1510 confirm that the CFR should ``contain * * * Federal regulation[s] 
of general applicability and legal effect.'' 1 CFR 8.1. The key to this 
limitation on publication in the CFR is ``legal effect.''
    The D.C. Circuit long-ago established that documents with ``legal 
effect'' are those that ``ha[ve] the force and effect of statute.'' 
Sheridan-Wyoming Coal Co. v. Krug, 172 F.2d 282, 287 (D.C. Cir. 1949). 
The interpretations in 10 CFR Part 8 do not have the binding force and 
effect of statute (67 FR 66076; October 30, 2002) (agreeing that the 
NRC's 10 CFR part 8 interpretations ``presumably would not be binding 
on a court''). Likewise, regulations define the term ``Document having 
general applicability and legal effect'' to mean ``any document issued 
under proper authority prescribing a penalty or course of conduct, 
conferring a right, privilege, authority, or immunity, or imposing an 
obligation.'' 1 CFR 1.1. Interpretive rules like those in 10 CFR part 8 
do not meet this definition, as the General Counsel's interpretations 
do not have ``legal effect'' like the substantive regulations published 
elsewhere in 10 CFR chapter I.
    Therefore, the NRC has concluded that it would be more prudent to 
remove the obsolete interpretations in 10 CFR Part 8 than to attempt to 
update these provisions. Any future formal General Counsel 
interpretations will be published only in the Federal Register.

IV. Rulemaking Procedure

    Because this rulemaking concerns interpretive rules, the notice and 
comment provisions of the Administrative Procedure Act do not apply 
under 5 U.S.C. 553(b)(A), and this rule is immediately effective under 
5 U.S.C. 553(d)(2). Additionally, the NRC has determined that a post-
promulgation comment period would serve no public interest under 10 CFR 
2.804(e)(2) because the interpretations have been superseded by 
subsequent statutory and regulatory changes.
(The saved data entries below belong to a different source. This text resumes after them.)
(* ===== verification/Printf.v ===== *)
(** * Formatted output (user/printf.c, kernel/printk.c)

    The routines return the bytes they write.  A byte stored behind the end of
    printint()'s buffer, a missing argument or one of the wrong type is
    undefined behaviour. *)
From Stdlib Require Import ZArith Lia Ascii String.
From stdpp Require Import base list.
From S2P Require Import Prelude.

(** The bytes of a string literal. *)
Definition bytes (s : string) : list Z := map (fun c => Z.of_nat (nat_of_ascii c)) (list_ascii_of_string s).

Definition udigits : list Z := bytes "0123456789ABCDEF".
Definition kdigits : list Z := bytes "0123456789abcdef".

(** ** Numbers *)

(** do { buf[i++] = digits[x % base]; } while ((x /= base) != 0); a 64-bit
    number has at most 64 digits. *)
Fixpoint printint_loop (fuel : nat) (digits : list Z) (base x : Z) (buf : list Z) : outcome (list Z) :=
  match fuel with
  | O => NoFuel
  | S fuel =>
      if (20 <=? Z.of_nat (length buf)) then UB
      else
        let buf := buf ++ [nth (Z.to_nat (x mod base)) digits 0] in
        let x := x / base in
        if x =? 0 then Ok buf else printint_loop fuel digits base x buf
  end.

(** printint(); [-xx] overflows for the smallest long long. *)
Definition printint (digits : list Z) (xx base : Z) (sgn : bool) : outcome (list Z) :=
  let neg := sgn && (xx <? 0) in
  if neg && (xx =? - 2 ^ 63) then UB
  else
    let x := if neg then u64 (- xx) else u64 xx in
    obind (printint_loop 64 digits base x []) (fun buf =>
      if neg && (20 <=? Z.of_nat (length buf)) then UB
      else Ok (rev (if neg then buf ++ [45] else buf))).

(** The loop of printptr(): [n] digits are left. *)
Fixpoint printptr_loop (n : nat) (digits : list Z) (x : Z) : list Z :=
  match n with
  | O => []
  | S n => nth (Z.to_nat (Z.shiftr x 60)) digits 0 :: printptr_loop n digits (u64 (Z.shiftl x 4))
  end.
Definition printptr (digits : list Z) (x : Z) : list Z := 48 :: 120 :: printptr_loop 16 digits x.

(** ** Formats *)

(** A variable argument: an integer register or a string, maybe NULL. *)
Inductive va : Type := VInt (x : Z) | VStr (s : option (list Z)).
Definition i64 (x : Z) : Z := let y := u64 x in if y <? 2 ^ 63 then y else y - 2 ^ 64.

(** The conversion a directive asks for, and how many more characters than the
    first one it has. *)
Inductive conv : Type := CInt | CLong | CUint | CUlong | CHex | CLhex | CPtr | CChar | CStr | CPercent | CUnknown.
Definition chr_is (c : Z) (s : string) : bool := c =? nth 0 (bytes s) 0.
Definition directive (c0 c1 c2 : Z) : conv * nat :=
  if chr_is c0 "d" then (CInt, 0%nat)
  else if chr_is c0 "l" && chr_is c1 "d" then (CLong, 1%nat)
  else if chr_is c0 "l" && chr_is c1 "l" && chr_is c2 "d" then (CLong, 2%nat)
  else if chr_is c0 "u" then (CUint, 0%nat)
  else if chr_is c0 "l" && chr_is c1 "u" then (CUlong, 1%nat)
  else if chr_is c0 "l" && chr_is c1 "l" && chr_is c2 "u" then (CUlong, 2%nat)
  else if chr_is c0 "x" then (CHex, 0%nat)
  else if chr_is c0 "l" && chr_is c1 "x" then (CLhex, 1%nat)
  else if chr_is c0 "l" && chr_is c1 "l" && chr_is c2 "x" then (CLhex, 2%nat)
  else if chr_is c0 "p" then (CPtr, 0%nat)
  else if chr_is c0 "c" then (CChar, 0%nat)
  else if chr_is c0 "s" then (CStr, 0%nat)
  else if chr_is c0 "%" then (CPercent, 0%nat)
  else (CUnknown, 0%nat).

(** The output of a directive and the arguments left; [putc] is putc() or
    consputc(). *)
Definition convert (digits : list Z) (putc : Z -> list Z) (k : conv) (c0 : Z) (ap : list va) : outcome (list Z * list va) :=
  let int (f : Z -> outcome (list Z)) :=
    match ap with
    | VInt x :: ap => obind (f x) (fun o => Ok (o, ap))
    | _ => UB
    end in
  match k with
  | CInt => int (fun x => printint digits (i32 x) 10 true)
  | CLong => int (fun x => printint digits (i64 x) 10 true)
  | CUint => int (fun x => printint digits (u32 x) 10 false)
  | CUlong => int (fun x => printint digits (i64 x) 10 false)
  | CHex => int (fun x => printint digits (u32 x) 16 false)
  | CLhex => int (fun x => printint digits (i64 x) 16 false)
  | CPtr => int (fun x => Ok (printptr digits (u64 x)))
  | CChar => int (fun x => Ok (putc (u32 x)))
  | CStr =>
      match ap with
      | VStr s :: ap => Ok (concat (map putc (default (bytes "(null)") s)), ap)
      | _ => UB
      end
  | CPercent => Ok (putc 37, ap)
  | CUnknown => Ok (putc 37 ++ putc c0, ap)
  end.

(** putc() of user/printf.c writes one char. *)
Definition putc (c : Z) : list Z := [u8 c].
(** consputc() of kernel/console.c. *)
Definition BACKSPACE : Z := 256.
Definition consputc (c : Z) : list Z := if c =? BACKSPACE then [8; 32; 8] else [u8 c].

(** vprintf(): [state] is whether the last character was a percent sign. *)
Fixpoint vprintf (fmt : list Z) (state : bool) (ap : list va) : outcome (list Z) :=
  match fmt with
  | [] => Ok []
  | c0 :: f1 =>
      if negb state then
        if c0 =? 37 then vprintf f1 true ap
        else obind (vprintf f1 false ap) (fun o => Ok (putc c0 ++ o))
      else
        let c1 := hd 0 f1 in
        let c2 := if c1 =? 0 then 0 else hd 0 (tail f1) in
        let d := directive c0 c1 c2 in
        obind (convert udigits putc (fst d) c0 ap) (fun r =>
          obind (match snd d, f1 with
                 | O, _ => vprintf f1 false (snd r)
                 | 1%nat, _ :: f2 => vprintf f2 false (snd r)
                 | 2%nat, _ :: _ :: f3 => vprintf f3 false (snd r)
                 | _, _ => UB
                 end) (fun o => Ok (fst r ++ o)))
  end.

(** printk() of kernel/printk.c, less its lock; [digits] as in its file. *)
Fixpoint printk (digits : list Z) (fmt : list Z) (ap : list va) : outcome (list Z) :=
  match fmt with
  | [] => Ok []
  | cx :: f0 =>
      if negb (cx =? 37) then obind (printk digits f0 ap) (fun o => Ok (consputc cx ++ o))
      else
        match f0 with
        | [] => Ok []
        | c0 :: f1 =>
            let c1 := hd 0 f1 in
            let c2 := if c1 =? 0 then 0 else hd 0 (tail f1) in
            let d := directive c0 c1 c2 in
            obind (convert digits consputc (fst d) c0 ap) (fun r =>
              obind (match snd d, f1 with
                     | O, _ => printk digits f1 (snd r)
                     | 1%nat, _ :: f2 => printk digits f2 (snd r)
                     | 2%nat, _ :: _ :: f3 => printk digits f3 (snd r)
                     | _, _ => UB
                     end) (fun o => Ok (fst r ++ o)))
        end
  end.

Example vprintf_ex : vprintf (bytes "pid %d: %s 0x%x%%") false [VInt (-7); VStr (Some (bytes "sh")); VInt 48879] = Ok (bytes "pid -7: sh 0xBEEF%").
Proof. reflexivity. Qed.

(** ** Reading a number back *)
Definition digit_val (digits : list Z) (c : Z) : Z :=
  match list_find (fun d => d = c) digits with Some (n, _) => Z.of_nat n | None => -1 end.
Definition number (digits : list Z) (base : Z) (l : list Z) : Z := fold_left (fun a c => a * base + digit_val digits c) l 0.
Definition decode (digits : list Z) (base : Z) (l : list Z) : Z :=
  match l with
  | c :: r => if c =? 45 then - number digits base r else number digits base l
  | [] => 0
  end.

Definition is_digits (digits : list Z) : Prop := digits = udigits \/ digits = kdigits.

Lemma digit_val_nth digits d : is_digits digits -> 0 <= d < 16 -> digit_val digits (nth (Z.to_nat d) digits 0) = d /\ nth (Z.to_nat d) digits 0 <> 45.
Proof.
  intros Hd Hr. assert (In d (map Z.of_nat (seq 0 16))) as Hin.
  { apply in_map_iff. exists (Z.to_nat d). split; [lia|]. apply in_seq. lia. }
  destruct Hd as [-> | ->]; simpl in Hin; repeat (destruct Hin as [<-|Hin]; [split; [reflexivity|vm_compute; discriminate]|]); done.
Qed.

(** The digits of [x], the last one first. *)
Lemma printint_loop_ok digits base : is_digits digits -> 2 <= base <= 16 -> forall n fuel x buf,
  0 <= x < base ^ Z.of_nat n -> (n <= fuel)%nat -> (0 < n)%nat -> (length buf + n <= 20)%nat ->
  exists ds, printint_loop fuel digits base x buf = Ok (buf ++ ds) /\ number digits base (rev ds) = x /\ (0 < length ds <= n)%nat /\
    (forall c, c ∈ ds -> c <> 45) /\ (x <> 0 -> hd 0 (rev ds) <> nth 0 digits 0).
Proof.
  intros Hd Hb. induction n as [|n IH]; intros fuel x buf Hx Hf Hn Hl; [lia|]. destruct fuel as [|fuel]; [lia|]. cbn [printint_loop].
  rewrite (proj2 (Z.leb_gt _ _)) by lia. pose proof (Z.mod_pos_bound x base ltac:(lia)) as Hm.
  destruct (digit_val_nth digits (x mod base) Hd ltac:(lia)) as [Hdv Hne].
  pose proof (Z.div_mod x base ltac:(lia)) as Hdm. destruct (Z.eqb_spec (x / base) 0) as [H0|H0].
  - exists [nth (Z.to_nat (x mod base)) digits 0]. split; [done|]. split.
    { unfold number. simpl. rewrite Hdv. lia. }
    split; [simpl; lia|]. split; [intros c Hc; apply list_elem_of_singleton in Hc as ->; done|].
    intros Hnz. simpl. intros Heq. apply Hnz. assert (x mod base = 0) as Hz; [|lia].
    destruct (digit_val_nth digits 0 Hd ltac:(lia)) as [Hd0 _]. change (Z.to_nat 0) with 0%nat in Hd0. rewrite <- Hdv, Heq. exact Hd0.
  - assert (0 <= x / base < base ^ Z.of_nat n) as Hq.
    { split; [apply Z.div_pos; lia|]. apply Z.div_lt_upper_bound; [lia|]. rewrite <- Z.pow_succ_r by lia. rewrite <- Nat2Z.inj_succ. lia. }
    destruct (decide (n = 0%nat)) as [->|Hn0]; [simpl in Hq; lia|].
    destruct (IH fuel (x / base) (buf ++ [nth (Z.to_nat (x mod base)) digits 0]) Hq ltac:(lia) ltac:(lia)) as (ds & Hr & Hv & Hlen & Hmin & Hlead).
    { rewrite length_app. simpl. lia. }
    exists (nth (Z.to_nat (x mod base)) digits 0 :: ds). rewrite Hr, <- app_assoc. split; [done|].
    cbn [rev]. split; [|split; [simpl; lia|split]].
    + unfold number in *. rewrite fold_left_app, Hv. simpl. rewrite Hdv. lia.
    + intros c Hc. apply elem_of_cons in Hc as [->|Hc]; [done|by apply Hmin].
    + intros _. destruct (rev ds) as [|y r] eqn:Hrev; [apply (f_equal (@length Z)) in Hrev; rewrite length_rev in Hrev; simpl in Hrev; lia|].
      simpl in *. by apply Hlead.
Qed.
V. Environmental Impact: Categorical Exclusion

    This final rule is the type of action described in categorical 
exclusion 10 CFR 51.22(c)(1). Therefore, the NRC has not prepared an 
environmental impact statement or an environmental assessment for this 
rule.

VI. Paperwork Reduction Act Statement

    This final rule does not contain information collection 
requirements and, therefore, is not subject to the Paperwork Reduction 
Act of 1995 (44 U.S.C. 3501 et seq.).

Public Protection Notification

    The NRC may not conduct or sponsor, and a person is not required to 
respond to, a request for information or an information collection 
requirement unless the requesting document displays a currently valid 
OMB control number.

VII. Regulatory Analysis

    A regulatory analysis has not been prepared for this final rule 
because the NRC is eliminating regulations that have been superseded by 
subsequent statutory and regulatory actions, and

[[Page 21628]]

this rule has no impact on health, safety, or the environment. There is 
no cost to licensees, the NRC, or other Federal agencies.

VIII. Backfit Analysis

    The NRC has determined that the backfit rule does not apply to this 
final rule because removal of these interpretations does not involve 
any backfits as defined in 10 CFR 50.109(a)(1). Therefore, a backfit 
analysis is not required for this rule.

IX. Congressional Review Act (CRA)

    In accordance with the CRA, the NRC has determined that this action 
is not a major rule and has verified this determination with OMB's 
Office of Information and Regulatory Affairs.

List of Subjects in 10 CFR Part 8

    Intergovernmental relations, Inventions and patents, Nuclear power 
plants and reactors.

PART 8--INTERPRETATIONS [REMOVED AND RESERVED]

    For the reasons set out in the preamble and under the authority of 
the Atomic Energy Act of 1954, as amended; the Energy Reorganization 
Act of 1974, as amended; and 5 U.S.C. 552 and 553, the NRC is removing 
and reserving 10 CFR part 8.

0
1. 10 CFR part 8 is hereby removed and reserved.

    Dated at Rockville, Maryland, this 3rd day of April 2012.

    For the Nuclear Regulatory Commission.
Michael F. Weber,
Acting Executive Director for Operations.